### Records from a data source
+++

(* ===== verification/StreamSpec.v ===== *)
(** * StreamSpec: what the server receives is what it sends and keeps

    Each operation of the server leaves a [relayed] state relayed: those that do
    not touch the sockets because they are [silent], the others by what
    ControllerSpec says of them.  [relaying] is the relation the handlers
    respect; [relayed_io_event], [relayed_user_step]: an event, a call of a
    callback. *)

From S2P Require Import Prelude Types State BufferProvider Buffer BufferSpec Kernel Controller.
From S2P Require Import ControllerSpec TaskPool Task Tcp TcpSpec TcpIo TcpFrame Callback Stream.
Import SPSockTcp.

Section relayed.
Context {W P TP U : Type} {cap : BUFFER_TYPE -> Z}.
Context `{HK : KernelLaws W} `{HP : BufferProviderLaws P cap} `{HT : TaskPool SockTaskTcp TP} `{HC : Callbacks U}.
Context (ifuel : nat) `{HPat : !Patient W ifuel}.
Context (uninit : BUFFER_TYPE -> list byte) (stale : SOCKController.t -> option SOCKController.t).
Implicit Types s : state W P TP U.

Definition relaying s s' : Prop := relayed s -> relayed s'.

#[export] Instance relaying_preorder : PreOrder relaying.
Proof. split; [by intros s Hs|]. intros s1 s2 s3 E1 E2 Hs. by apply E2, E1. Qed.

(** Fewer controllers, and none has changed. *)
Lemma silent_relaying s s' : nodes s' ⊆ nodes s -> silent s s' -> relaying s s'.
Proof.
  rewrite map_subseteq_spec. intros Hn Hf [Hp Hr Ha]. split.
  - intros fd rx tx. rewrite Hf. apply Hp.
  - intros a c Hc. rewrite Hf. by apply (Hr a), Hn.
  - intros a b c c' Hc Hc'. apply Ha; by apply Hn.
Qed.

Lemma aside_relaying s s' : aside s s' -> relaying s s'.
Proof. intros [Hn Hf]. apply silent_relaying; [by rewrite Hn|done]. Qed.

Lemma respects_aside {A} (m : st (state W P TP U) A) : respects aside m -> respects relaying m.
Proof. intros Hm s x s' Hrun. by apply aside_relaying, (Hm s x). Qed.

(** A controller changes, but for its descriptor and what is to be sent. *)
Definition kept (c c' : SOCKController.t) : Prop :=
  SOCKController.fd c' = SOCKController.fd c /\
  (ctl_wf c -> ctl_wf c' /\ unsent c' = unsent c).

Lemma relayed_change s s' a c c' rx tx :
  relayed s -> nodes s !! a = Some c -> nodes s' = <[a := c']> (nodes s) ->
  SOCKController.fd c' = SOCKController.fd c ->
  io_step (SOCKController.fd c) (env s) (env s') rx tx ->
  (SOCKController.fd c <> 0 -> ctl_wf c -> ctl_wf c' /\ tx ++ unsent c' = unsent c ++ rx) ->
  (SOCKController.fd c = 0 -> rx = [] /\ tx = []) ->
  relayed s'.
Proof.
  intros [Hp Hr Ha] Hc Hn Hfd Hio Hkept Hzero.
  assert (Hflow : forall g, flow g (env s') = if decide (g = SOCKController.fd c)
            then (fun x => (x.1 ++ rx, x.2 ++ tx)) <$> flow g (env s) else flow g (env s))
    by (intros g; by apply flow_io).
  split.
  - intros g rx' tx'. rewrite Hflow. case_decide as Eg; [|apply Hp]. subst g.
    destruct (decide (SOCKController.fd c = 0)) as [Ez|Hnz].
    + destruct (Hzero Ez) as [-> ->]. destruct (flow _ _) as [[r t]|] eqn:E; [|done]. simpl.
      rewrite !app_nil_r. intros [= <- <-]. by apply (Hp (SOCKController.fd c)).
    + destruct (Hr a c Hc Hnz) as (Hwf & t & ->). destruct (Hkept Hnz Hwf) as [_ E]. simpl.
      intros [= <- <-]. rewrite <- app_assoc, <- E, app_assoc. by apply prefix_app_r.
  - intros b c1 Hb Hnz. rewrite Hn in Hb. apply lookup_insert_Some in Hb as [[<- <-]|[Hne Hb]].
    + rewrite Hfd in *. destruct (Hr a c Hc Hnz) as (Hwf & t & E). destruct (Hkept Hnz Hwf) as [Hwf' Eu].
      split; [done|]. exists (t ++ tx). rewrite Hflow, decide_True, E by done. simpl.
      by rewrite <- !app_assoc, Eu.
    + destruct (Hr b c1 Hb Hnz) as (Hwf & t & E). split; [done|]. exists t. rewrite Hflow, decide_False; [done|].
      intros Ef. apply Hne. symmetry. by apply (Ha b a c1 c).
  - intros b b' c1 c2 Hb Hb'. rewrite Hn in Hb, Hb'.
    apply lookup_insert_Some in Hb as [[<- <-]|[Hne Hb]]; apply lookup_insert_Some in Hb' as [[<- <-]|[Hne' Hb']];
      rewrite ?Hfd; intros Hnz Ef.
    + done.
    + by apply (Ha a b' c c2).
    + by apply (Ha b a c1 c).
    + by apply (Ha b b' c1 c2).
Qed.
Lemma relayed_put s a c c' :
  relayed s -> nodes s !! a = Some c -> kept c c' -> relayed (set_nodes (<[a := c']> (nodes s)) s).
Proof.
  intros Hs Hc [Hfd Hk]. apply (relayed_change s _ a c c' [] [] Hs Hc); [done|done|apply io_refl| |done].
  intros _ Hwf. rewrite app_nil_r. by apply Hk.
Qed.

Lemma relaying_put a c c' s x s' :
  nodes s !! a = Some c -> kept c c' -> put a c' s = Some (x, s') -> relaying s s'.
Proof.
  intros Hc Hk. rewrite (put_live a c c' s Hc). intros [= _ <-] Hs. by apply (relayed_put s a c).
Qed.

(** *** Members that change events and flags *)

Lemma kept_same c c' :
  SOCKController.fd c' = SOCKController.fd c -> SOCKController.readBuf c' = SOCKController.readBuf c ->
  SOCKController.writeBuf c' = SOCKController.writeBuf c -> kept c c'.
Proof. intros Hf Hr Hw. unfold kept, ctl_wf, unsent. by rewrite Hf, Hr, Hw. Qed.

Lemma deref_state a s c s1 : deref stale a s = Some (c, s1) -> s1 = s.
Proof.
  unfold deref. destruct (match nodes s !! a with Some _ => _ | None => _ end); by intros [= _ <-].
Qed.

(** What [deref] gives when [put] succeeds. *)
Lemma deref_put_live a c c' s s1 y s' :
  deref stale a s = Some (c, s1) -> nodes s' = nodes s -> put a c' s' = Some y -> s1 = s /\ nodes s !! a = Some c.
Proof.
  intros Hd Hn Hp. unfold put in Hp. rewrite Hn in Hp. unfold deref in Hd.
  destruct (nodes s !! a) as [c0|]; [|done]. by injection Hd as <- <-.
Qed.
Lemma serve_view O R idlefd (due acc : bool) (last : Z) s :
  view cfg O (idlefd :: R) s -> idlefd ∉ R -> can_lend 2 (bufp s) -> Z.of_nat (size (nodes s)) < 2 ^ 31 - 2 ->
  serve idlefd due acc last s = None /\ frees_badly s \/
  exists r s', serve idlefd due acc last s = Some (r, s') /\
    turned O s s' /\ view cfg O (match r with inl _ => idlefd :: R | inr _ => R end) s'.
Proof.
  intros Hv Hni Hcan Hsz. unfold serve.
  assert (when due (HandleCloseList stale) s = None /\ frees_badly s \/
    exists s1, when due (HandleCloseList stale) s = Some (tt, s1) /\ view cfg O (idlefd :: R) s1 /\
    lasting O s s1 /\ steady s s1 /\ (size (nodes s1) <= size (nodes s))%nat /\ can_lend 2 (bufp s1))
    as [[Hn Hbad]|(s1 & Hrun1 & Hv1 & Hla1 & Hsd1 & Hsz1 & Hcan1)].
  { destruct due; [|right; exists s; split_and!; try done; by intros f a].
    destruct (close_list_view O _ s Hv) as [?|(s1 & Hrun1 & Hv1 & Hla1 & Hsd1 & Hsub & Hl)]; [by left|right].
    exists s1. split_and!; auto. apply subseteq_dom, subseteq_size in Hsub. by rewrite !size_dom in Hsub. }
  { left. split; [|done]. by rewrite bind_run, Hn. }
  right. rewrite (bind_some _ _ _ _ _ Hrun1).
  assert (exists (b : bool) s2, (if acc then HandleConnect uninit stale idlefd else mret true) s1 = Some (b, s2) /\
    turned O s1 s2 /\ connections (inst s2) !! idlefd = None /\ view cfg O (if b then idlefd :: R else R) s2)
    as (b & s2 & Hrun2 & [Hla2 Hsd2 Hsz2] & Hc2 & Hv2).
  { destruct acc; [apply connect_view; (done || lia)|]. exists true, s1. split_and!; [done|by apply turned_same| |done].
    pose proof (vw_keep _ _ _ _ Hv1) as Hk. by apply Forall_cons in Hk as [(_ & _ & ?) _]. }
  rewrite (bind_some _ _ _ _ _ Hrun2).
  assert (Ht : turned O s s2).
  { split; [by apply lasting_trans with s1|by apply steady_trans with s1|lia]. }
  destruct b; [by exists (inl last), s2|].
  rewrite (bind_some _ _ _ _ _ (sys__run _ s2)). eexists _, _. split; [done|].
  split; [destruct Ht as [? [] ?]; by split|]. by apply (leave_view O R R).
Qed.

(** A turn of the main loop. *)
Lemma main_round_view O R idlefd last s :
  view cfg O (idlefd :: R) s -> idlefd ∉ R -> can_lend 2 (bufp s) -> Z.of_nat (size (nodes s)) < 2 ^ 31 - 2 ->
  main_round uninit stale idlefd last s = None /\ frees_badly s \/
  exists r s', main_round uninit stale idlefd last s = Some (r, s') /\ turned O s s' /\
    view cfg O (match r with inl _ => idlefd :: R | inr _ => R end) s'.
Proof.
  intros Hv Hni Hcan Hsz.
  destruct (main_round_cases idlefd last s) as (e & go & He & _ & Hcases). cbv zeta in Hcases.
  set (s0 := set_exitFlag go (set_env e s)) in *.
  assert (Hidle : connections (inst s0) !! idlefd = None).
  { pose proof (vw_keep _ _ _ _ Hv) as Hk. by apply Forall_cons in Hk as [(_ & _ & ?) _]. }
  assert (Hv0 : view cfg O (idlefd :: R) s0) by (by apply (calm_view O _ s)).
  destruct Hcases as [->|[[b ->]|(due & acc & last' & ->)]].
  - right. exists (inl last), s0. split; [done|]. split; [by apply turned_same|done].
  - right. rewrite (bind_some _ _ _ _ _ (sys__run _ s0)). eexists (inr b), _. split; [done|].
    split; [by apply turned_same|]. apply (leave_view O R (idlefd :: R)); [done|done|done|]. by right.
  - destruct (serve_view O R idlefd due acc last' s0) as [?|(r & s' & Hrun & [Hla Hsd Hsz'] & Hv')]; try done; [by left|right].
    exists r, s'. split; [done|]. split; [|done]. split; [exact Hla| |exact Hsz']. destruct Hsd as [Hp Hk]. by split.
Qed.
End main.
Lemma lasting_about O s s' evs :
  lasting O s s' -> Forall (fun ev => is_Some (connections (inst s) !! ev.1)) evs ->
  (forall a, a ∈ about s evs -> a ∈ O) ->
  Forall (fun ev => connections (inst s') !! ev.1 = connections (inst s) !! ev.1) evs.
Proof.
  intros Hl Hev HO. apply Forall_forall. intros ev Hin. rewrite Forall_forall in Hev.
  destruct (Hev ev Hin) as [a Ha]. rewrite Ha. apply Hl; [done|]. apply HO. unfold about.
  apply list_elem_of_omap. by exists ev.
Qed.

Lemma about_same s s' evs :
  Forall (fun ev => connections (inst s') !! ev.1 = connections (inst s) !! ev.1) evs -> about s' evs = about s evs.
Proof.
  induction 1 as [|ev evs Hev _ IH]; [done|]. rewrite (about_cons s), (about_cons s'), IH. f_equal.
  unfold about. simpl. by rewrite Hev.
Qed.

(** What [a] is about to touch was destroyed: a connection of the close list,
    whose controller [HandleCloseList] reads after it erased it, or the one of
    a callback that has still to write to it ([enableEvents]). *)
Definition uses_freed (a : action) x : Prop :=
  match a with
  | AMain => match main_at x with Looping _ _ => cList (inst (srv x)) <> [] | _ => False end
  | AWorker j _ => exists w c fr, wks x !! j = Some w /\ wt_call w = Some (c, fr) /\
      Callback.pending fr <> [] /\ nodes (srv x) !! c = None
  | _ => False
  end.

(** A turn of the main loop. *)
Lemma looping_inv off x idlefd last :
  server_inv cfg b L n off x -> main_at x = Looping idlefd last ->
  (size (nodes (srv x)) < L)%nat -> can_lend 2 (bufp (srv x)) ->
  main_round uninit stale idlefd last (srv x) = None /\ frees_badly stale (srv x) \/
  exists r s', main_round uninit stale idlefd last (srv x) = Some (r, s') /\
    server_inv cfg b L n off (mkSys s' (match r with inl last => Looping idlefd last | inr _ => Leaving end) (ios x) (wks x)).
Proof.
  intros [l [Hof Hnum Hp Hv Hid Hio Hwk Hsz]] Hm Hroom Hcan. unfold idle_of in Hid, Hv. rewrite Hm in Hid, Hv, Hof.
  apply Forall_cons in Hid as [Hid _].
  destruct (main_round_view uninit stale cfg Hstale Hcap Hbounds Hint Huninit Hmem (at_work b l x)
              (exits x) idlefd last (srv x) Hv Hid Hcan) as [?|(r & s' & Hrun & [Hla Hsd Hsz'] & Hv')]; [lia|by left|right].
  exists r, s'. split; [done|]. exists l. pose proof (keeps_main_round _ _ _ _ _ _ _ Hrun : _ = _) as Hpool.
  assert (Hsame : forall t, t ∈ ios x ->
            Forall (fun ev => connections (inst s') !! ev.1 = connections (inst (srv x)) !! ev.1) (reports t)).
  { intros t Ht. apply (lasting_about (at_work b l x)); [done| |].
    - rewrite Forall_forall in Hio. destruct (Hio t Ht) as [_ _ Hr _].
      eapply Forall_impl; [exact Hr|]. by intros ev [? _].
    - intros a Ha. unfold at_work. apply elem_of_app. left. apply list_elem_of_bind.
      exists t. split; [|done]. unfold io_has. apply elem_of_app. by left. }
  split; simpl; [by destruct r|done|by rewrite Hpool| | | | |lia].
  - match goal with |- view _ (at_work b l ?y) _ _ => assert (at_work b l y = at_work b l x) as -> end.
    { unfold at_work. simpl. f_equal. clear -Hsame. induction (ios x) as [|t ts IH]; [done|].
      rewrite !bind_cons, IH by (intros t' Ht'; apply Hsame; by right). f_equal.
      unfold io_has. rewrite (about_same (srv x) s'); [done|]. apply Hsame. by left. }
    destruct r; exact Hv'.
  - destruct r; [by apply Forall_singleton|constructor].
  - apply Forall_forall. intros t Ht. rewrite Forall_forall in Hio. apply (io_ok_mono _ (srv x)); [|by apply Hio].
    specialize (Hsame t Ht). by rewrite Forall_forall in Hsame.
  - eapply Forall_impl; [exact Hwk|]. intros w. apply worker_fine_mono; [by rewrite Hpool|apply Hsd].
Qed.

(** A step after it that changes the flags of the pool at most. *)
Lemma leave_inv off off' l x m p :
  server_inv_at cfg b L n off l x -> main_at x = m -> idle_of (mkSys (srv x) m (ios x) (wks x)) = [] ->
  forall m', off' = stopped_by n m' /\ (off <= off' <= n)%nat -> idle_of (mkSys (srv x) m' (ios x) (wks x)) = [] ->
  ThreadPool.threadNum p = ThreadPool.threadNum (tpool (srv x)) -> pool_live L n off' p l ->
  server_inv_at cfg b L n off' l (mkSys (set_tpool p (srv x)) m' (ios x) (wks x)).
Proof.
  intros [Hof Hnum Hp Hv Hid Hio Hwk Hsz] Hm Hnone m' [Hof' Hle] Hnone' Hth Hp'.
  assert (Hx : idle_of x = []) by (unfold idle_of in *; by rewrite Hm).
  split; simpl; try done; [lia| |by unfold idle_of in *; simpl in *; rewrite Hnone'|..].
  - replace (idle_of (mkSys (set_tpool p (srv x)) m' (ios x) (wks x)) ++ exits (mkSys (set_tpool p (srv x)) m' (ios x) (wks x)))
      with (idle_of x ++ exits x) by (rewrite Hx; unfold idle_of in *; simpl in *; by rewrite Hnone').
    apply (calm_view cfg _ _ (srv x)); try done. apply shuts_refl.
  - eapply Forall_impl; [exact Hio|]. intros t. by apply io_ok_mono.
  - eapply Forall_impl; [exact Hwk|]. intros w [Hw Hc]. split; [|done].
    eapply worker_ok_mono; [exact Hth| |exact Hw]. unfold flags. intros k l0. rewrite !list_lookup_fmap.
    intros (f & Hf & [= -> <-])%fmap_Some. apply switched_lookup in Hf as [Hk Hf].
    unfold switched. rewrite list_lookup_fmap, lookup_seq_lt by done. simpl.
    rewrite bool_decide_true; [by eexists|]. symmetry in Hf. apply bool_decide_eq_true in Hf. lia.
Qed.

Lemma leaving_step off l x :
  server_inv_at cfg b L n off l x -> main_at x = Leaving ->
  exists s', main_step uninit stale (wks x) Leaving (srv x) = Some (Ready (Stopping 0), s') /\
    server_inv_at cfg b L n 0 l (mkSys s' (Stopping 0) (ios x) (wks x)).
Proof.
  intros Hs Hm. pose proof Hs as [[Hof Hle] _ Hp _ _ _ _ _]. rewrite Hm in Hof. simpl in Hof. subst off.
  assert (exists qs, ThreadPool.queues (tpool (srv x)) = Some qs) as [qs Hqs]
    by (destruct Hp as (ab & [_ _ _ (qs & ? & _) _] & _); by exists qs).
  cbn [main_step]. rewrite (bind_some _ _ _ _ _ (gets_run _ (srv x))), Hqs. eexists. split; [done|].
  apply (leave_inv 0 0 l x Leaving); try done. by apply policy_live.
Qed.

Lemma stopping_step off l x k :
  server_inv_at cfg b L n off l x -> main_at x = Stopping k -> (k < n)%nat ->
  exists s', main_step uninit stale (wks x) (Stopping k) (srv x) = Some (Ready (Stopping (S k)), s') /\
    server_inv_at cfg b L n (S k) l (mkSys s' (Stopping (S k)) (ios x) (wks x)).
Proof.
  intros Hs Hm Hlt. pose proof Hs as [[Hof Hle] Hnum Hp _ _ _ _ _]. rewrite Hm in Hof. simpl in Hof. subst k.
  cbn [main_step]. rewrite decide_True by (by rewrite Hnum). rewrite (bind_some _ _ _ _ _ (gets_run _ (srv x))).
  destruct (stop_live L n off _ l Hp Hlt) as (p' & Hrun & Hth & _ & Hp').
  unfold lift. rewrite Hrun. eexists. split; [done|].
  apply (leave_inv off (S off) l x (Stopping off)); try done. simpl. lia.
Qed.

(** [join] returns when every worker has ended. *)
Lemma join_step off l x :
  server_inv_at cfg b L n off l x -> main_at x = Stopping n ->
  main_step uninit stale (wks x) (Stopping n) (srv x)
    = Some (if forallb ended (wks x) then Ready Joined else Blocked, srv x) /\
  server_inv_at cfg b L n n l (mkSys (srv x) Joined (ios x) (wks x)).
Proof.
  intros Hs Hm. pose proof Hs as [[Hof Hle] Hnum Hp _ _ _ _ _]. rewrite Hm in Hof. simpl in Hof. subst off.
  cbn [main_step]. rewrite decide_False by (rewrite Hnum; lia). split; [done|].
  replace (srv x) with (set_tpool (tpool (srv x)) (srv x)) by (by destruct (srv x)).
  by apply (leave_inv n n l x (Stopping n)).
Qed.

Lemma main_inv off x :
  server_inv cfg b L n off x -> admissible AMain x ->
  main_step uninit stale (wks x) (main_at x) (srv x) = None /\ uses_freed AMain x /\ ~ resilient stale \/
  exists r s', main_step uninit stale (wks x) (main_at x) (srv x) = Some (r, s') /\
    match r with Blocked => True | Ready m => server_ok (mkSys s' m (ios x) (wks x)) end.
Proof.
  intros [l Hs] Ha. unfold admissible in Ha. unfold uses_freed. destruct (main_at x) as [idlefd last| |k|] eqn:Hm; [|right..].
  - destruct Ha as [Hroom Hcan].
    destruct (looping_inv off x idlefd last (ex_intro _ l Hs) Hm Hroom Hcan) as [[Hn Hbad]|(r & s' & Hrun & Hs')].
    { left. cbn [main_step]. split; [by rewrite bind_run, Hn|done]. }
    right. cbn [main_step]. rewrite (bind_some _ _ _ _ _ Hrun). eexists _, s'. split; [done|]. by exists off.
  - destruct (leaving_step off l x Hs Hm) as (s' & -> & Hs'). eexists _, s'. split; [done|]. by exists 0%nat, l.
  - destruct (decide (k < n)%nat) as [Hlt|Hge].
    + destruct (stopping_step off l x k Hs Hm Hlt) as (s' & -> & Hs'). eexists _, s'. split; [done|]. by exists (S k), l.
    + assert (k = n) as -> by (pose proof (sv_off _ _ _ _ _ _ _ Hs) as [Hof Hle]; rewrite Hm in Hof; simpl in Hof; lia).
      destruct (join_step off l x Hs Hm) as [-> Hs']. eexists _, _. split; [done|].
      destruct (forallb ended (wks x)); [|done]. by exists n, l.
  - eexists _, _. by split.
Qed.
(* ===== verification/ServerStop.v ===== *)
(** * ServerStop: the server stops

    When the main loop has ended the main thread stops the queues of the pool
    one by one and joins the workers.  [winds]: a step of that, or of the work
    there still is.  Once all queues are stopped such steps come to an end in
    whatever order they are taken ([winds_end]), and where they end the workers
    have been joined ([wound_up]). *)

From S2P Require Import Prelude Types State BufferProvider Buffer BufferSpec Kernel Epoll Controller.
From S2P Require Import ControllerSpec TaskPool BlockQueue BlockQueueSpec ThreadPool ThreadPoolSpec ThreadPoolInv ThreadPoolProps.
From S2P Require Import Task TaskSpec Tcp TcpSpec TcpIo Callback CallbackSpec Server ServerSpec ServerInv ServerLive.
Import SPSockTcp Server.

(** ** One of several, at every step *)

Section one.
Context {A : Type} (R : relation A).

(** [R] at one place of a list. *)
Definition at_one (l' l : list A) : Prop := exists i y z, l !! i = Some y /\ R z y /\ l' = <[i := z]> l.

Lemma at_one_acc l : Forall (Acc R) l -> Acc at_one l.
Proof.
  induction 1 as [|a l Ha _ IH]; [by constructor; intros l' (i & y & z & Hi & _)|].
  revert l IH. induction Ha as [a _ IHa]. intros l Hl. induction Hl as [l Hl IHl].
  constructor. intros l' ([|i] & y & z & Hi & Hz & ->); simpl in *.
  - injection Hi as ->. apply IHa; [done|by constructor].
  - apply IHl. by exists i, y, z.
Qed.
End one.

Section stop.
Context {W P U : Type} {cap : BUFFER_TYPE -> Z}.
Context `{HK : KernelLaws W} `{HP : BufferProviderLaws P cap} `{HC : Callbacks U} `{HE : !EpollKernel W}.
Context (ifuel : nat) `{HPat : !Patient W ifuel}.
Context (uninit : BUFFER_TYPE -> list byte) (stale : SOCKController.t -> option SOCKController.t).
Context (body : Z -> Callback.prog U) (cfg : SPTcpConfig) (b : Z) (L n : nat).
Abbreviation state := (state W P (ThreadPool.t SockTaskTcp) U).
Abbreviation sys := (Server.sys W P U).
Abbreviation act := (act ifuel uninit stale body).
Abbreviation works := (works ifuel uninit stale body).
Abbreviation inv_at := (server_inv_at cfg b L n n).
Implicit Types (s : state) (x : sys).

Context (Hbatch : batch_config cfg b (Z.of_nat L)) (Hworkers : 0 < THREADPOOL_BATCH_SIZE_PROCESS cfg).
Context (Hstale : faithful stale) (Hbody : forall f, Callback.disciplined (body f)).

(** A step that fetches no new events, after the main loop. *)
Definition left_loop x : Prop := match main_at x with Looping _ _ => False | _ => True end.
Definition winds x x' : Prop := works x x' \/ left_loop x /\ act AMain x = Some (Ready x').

+++

### Required work
Find "induction 1 as [|a" in the records. Copy its line and every line after it, exactly, through the last one.

### Reply to the exercise
  induction 1 as [|a l Ha _ IH]; [by constructor; intros l' (i & y & z & Hi & _)|].
  revert l IH. induction Ha as [a _ IHa]. intros l Hl. induction Hl as [l Hl IHl].
  constructor. intros l' ([|i] & y & z & Hi & Hz & ->); simpl in *.
  - injection Hi as ->. apply IHa; [done|by constructor].
  - apply IHl. by exists i, y, z.
Qed.
End one.

Section stop.
Context {W P U : Type} {cap : BUFFER_TYPE -> Z}.
Context `{HK : KernelLaws W} `{HP : BufferProviderLaws P cap} `{HC : Callbacks U} `{HE : !EpollKernel W}.
Context (ifuel : nat) `{HPat : !Patient W ifuel}.
Context (uninit : BUFFER_TYPE -> list byte) (stale : SOCKController.t -> option SOCKController.t).
Context (body : Z -> Callback.prog U) (cfg : SPTcpConfig) (b : Z) (L n : nat).
Abbreviation state := (state W P (ThreadPool.t SockTaskTcp) U).
Abbreviation sys := (Server.sys W P U).
Abbreviation act := (act ifuel uninit stale body).
Abbreviation works := (works ifuel uninit stale body).
Abbreviation inv_at := (server_inv_at cfg b L n n).
Implicit Types (s : state) (x : sys).

Context (Hbatch : batch_config cfg b (Z.of_nat L)) (Hworkers : 0 < THREADPOOL_BATCH_SIZE_PROCESS cfg).
Context (Hstale : faithful stale) (Hbody : forall f, Callback.disciplined (body f)).

(** A step that fetches no new events, after the main loop. *)
Definition left_loop x : Prop := match main_at x with Looping _ _ => False | _ => True end.
Definition winds x x' : Prop := works x x' \/ left_loop x /\ act AMain x = Some (Ready x').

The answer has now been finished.